▸ **PROBLEM STATEMENT**
Lines with the word "forall" in them are the ones to copy from the records.

*** Opening EXTRACTED ENTRIES ***

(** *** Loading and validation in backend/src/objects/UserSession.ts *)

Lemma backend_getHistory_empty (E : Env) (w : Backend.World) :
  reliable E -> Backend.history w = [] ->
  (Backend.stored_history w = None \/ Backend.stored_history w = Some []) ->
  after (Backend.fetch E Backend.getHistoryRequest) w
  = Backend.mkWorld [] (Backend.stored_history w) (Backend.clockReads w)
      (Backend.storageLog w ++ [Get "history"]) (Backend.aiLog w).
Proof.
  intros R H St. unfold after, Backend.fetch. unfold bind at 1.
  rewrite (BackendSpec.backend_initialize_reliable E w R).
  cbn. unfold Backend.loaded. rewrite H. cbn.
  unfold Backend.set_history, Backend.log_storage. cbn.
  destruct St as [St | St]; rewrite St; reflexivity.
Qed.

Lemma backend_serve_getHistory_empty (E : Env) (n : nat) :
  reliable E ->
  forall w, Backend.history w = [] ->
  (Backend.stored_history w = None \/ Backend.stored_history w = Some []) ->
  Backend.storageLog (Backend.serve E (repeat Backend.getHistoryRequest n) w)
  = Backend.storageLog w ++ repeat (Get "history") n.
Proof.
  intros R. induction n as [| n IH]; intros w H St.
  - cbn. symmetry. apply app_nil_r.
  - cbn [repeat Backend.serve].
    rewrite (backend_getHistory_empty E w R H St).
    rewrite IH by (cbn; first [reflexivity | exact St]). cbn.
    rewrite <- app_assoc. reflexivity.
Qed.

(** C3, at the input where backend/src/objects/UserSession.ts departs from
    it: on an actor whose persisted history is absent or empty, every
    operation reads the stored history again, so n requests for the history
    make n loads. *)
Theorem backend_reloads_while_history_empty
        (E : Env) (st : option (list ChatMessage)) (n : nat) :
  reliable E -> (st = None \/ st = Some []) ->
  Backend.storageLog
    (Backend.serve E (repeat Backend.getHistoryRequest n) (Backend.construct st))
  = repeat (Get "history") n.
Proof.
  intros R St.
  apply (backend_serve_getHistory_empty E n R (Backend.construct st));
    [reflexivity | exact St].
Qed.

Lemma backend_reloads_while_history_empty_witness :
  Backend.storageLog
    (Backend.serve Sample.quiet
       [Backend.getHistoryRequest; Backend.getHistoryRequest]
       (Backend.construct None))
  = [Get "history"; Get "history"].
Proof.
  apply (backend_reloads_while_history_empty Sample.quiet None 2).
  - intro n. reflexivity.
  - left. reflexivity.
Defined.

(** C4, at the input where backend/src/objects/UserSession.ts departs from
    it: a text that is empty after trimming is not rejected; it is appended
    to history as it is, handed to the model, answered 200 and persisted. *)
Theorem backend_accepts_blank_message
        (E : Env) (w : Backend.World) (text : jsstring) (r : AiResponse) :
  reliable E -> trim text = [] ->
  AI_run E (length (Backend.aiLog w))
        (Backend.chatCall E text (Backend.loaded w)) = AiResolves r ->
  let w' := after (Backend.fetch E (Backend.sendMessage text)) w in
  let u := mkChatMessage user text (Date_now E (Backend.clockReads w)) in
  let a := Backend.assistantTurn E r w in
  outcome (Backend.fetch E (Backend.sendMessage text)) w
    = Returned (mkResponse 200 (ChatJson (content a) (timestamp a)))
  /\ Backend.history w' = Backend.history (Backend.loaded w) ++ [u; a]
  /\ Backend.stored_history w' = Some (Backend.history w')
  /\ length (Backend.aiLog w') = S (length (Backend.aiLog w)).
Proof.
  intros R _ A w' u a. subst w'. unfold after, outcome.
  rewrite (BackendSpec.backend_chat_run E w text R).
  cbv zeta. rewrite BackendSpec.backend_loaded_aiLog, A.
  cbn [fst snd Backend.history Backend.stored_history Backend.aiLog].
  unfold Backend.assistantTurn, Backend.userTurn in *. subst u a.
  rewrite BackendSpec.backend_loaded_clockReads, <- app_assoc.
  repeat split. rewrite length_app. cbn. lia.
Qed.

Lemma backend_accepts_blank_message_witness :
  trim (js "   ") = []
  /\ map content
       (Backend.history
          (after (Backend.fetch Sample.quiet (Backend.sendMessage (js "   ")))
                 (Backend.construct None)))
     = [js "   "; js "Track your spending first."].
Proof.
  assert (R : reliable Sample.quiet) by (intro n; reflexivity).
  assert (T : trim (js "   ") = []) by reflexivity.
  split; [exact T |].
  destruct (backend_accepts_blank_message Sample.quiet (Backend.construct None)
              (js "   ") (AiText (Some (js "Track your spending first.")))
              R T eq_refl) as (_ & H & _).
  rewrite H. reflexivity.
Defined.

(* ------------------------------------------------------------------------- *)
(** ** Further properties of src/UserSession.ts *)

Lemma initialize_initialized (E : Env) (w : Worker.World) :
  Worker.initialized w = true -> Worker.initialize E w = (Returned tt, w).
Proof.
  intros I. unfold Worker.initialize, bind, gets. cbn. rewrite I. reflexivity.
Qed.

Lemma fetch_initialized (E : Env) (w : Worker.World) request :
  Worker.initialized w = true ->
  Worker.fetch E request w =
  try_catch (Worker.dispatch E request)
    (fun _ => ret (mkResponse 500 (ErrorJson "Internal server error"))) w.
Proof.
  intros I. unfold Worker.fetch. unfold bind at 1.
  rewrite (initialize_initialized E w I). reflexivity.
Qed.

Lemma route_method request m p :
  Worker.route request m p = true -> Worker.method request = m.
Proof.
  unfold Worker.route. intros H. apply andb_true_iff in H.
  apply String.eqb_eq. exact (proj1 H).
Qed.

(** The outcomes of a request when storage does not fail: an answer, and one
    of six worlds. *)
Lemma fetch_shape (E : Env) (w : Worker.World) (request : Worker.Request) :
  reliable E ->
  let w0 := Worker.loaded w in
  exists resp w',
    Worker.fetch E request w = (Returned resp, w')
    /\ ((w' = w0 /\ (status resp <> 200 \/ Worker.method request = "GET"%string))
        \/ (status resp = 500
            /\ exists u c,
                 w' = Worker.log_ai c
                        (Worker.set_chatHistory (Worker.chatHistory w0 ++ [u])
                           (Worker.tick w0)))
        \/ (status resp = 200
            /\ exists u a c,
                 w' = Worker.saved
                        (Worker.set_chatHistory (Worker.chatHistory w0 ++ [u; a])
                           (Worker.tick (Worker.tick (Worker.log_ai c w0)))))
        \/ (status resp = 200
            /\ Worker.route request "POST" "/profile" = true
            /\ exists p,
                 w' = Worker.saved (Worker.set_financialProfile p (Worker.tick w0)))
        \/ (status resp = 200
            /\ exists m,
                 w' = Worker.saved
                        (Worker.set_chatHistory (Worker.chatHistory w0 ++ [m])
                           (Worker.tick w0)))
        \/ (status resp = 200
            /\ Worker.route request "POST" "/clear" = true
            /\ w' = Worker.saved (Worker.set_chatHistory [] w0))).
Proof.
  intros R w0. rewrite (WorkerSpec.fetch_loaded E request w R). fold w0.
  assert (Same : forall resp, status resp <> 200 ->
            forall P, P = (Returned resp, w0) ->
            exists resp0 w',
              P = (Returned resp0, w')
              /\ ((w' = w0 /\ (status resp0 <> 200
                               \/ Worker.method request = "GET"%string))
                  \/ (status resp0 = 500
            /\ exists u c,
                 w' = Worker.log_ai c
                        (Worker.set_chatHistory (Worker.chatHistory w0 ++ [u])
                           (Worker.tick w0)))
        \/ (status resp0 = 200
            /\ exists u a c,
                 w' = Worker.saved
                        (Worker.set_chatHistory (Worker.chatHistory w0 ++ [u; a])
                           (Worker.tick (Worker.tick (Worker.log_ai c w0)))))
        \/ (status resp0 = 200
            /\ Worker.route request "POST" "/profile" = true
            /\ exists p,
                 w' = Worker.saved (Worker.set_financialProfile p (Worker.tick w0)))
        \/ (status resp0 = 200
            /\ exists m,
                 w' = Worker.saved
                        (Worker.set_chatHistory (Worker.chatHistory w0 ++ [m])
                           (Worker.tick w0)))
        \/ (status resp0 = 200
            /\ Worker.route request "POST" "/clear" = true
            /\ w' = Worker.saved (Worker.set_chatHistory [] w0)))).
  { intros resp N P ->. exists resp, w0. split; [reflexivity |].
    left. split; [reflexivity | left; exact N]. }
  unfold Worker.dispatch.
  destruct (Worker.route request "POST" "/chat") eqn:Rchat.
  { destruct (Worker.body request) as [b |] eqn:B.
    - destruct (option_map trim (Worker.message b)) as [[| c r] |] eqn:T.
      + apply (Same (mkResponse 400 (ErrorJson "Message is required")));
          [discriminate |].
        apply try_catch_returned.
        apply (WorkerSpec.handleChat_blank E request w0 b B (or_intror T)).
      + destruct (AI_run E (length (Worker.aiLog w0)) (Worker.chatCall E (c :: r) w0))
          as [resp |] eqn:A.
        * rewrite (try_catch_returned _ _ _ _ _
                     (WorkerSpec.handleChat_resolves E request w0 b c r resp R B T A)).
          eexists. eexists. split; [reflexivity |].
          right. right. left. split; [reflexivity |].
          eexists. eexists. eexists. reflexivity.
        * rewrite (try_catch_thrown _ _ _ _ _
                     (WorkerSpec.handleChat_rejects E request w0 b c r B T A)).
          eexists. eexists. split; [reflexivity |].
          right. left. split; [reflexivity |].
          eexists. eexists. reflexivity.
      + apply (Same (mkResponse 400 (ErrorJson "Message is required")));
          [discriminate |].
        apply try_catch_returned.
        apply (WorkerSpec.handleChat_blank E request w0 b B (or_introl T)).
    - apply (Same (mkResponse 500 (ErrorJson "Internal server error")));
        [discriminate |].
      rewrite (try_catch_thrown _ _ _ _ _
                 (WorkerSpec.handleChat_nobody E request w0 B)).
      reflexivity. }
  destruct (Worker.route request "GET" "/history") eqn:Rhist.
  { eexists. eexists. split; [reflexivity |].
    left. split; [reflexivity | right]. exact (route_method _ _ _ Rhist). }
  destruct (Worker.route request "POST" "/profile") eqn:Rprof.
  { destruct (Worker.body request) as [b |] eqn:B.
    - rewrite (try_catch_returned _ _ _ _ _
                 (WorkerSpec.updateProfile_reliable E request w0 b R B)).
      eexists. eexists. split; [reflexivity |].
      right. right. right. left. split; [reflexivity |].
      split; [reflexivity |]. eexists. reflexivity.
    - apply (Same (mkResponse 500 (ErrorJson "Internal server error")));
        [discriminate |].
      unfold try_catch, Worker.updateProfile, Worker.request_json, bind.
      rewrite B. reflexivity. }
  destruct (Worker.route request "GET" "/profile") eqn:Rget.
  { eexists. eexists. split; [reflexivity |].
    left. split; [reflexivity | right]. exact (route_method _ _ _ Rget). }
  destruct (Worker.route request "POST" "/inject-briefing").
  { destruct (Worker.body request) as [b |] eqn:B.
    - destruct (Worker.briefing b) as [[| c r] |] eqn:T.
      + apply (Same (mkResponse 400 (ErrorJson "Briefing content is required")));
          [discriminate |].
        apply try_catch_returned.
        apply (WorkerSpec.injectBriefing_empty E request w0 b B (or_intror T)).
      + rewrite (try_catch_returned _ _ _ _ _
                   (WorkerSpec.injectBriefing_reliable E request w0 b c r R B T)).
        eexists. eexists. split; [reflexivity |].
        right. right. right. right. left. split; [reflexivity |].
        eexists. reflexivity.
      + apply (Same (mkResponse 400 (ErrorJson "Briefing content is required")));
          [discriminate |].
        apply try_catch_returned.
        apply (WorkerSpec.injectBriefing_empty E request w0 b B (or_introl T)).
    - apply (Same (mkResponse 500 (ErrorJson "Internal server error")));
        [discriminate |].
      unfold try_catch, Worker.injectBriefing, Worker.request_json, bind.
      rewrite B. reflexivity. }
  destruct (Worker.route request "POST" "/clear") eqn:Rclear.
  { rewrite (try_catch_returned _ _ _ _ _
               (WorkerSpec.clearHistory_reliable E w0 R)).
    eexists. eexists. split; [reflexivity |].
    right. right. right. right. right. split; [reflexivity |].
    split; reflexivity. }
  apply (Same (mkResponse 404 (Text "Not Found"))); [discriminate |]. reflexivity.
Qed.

*** Closing EXTRACTED ENTRIES ***
*** Opening EXTRACTED ENTRIES ***

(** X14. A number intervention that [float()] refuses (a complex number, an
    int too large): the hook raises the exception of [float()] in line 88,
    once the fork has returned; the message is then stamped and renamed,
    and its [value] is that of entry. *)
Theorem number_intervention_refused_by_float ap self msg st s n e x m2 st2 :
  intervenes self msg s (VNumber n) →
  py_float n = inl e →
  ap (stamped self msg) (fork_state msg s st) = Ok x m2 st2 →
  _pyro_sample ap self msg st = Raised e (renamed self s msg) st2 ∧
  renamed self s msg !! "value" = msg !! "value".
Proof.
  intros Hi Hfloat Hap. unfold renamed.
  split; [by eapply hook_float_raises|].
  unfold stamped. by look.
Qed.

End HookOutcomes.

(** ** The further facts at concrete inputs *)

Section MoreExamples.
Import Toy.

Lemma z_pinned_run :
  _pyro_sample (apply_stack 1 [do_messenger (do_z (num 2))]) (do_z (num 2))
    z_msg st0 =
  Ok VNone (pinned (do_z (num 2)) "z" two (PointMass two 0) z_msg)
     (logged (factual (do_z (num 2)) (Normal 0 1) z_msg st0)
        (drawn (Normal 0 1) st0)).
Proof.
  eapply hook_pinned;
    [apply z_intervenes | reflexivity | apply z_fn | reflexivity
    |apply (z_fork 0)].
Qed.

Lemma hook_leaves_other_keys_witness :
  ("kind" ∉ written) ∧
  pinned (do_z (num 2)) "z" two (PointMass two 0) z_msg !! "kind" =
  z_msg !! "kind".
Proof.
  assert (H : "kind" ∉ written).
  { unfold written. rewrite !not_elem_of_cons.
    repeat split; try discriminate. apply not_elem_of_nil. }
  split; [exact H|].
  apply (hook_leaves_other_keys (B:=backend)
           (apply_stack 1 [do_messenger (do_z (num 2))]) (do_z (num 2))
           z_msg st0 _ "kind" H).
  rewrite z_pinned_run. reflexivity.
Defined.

*** Closing EXTRACTED ENTRIES ***

▸ **RESULT FOR THIS EXERCISE**
  forall w, Backend.history w = [] ->
  assert (Same : forall resp, status resp <> 200 ->
            forall P, P = (Returned resp, w0) ->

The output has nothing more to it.